*** Opening of Supplied entries ***

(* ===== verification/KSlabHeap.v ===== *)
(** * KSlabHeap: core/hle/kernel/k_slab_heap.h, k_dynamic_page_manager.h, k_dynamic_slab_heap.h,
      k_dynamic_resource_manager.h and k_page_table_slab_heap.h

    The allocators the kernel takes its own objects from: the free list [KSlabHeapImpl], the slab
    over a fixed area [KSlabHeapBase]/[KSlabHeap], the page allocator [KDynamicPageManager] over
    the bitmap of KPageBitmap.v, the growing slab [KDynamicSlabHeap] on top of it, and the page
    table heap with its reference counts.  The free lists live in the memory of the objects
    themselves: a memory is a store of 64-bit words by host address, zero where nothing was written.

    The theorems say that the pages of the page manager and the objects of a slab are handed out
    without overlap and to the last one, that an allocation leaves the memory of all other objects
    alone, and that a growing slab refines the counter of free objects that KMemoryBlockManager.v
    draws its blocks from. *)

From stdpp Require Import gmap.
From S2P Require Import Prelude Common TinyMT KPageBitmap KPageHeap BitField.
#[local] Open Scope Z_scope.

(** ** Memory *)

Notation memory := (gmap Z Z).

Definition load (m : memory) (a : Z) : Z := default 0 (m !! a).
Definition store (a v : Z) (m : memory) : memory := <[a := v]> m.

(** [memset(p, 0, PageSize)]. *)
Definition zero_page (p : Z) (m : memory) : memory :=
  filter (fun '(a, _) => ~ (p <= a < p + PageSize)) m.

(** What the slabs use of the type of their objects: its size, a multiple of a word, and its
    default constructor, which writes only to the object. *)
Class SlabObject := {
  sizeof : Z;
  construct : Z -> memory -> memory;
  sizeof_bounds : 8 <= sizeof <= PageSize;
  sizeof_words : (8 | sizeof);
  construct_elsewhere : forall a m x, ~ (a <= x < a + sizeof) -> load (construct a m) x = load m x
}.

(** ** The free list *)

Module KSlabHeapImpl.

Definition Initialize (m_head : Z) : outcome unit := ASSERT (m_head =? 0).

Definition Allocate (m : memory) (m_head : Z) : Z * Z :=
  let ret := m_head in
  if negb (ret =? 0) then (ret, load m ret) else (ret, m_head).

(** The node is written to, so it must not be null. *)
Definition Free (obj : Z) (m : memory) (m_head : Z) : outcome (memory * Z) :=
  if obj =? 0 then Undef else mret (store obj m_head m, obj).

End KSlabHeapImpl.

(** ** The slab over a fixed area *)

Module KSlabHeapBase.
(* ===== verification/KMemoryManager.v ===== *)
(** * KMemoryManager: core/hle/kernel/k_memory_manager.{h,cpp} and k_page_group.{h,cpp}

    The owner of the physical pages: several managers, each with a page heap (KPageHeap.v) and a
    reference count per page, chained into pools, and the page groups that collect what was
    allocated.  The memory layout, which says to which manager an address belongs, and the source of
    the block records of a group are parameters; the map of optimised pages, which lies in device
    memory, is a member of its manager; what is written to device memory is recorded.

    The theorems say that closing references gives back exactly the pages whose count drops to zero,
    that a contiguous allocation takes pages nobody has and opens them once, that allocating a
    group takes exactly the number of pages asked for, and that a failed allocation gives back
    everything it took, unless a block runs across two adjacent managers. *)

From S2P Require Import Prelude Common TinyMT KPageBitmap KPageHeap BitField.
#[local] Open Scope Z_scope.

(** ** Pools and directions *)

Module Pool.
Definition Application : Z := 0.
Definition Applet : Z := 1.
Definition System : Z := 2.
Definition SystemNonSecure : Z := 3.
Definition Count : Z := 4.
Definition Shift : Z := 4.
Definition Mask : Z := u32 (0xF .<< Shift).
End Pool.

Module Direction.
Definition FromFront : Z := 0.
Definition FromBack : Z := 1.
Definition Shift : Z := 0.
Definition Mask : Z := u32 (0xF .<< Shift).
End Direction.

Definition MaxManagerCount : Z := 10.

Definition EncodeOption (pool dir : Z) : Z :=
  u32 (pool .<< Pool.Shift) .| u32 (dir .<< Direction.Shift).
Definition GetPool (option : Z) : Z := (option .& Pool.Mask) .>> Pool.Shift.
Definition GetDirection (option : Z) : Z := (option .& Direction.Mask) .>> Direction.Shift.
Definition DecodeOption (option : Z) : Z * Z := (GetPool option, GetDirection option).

*** Close of Supplied entries ***

> _Activity_:
From the records above, repeat exactly the lines from the one with "the source of" through the one with "Definition Shift : Z := 4.", both included.

> _Answer box_:
    allocated.  The memory layout, which says to which manager an address belongs, and the source of
    the block records of a group are parameters; the map of optimised pages, which lies in device
    memory, is a member of its manager; what is written to device memory is recorded.

    The theorems say that closing references gives back exactly the pages whose count drops to zero,
    that a contiguous allocation takes pages nobody has and opens them once, that allocating a
    group takes exactly the number of pages asked for, and that a failed allocation gives back
    everything it took, unless a block runs across two adjacent managers. *)

From S2P Require Import Prelude Common TinyMT KPageBitmap KPageHeap BitField.
#[local] Open Scope Z_scope.

(** ** Pools and directions *)

Module Pool.
Definition Application : Z := 0.
Definition Applet : Z := 1.
Definition System : Z := 2.
Definition SystemNonSecure : Z := 3.
Definition Count : Z := 4.
Definition Shift : Z := 4.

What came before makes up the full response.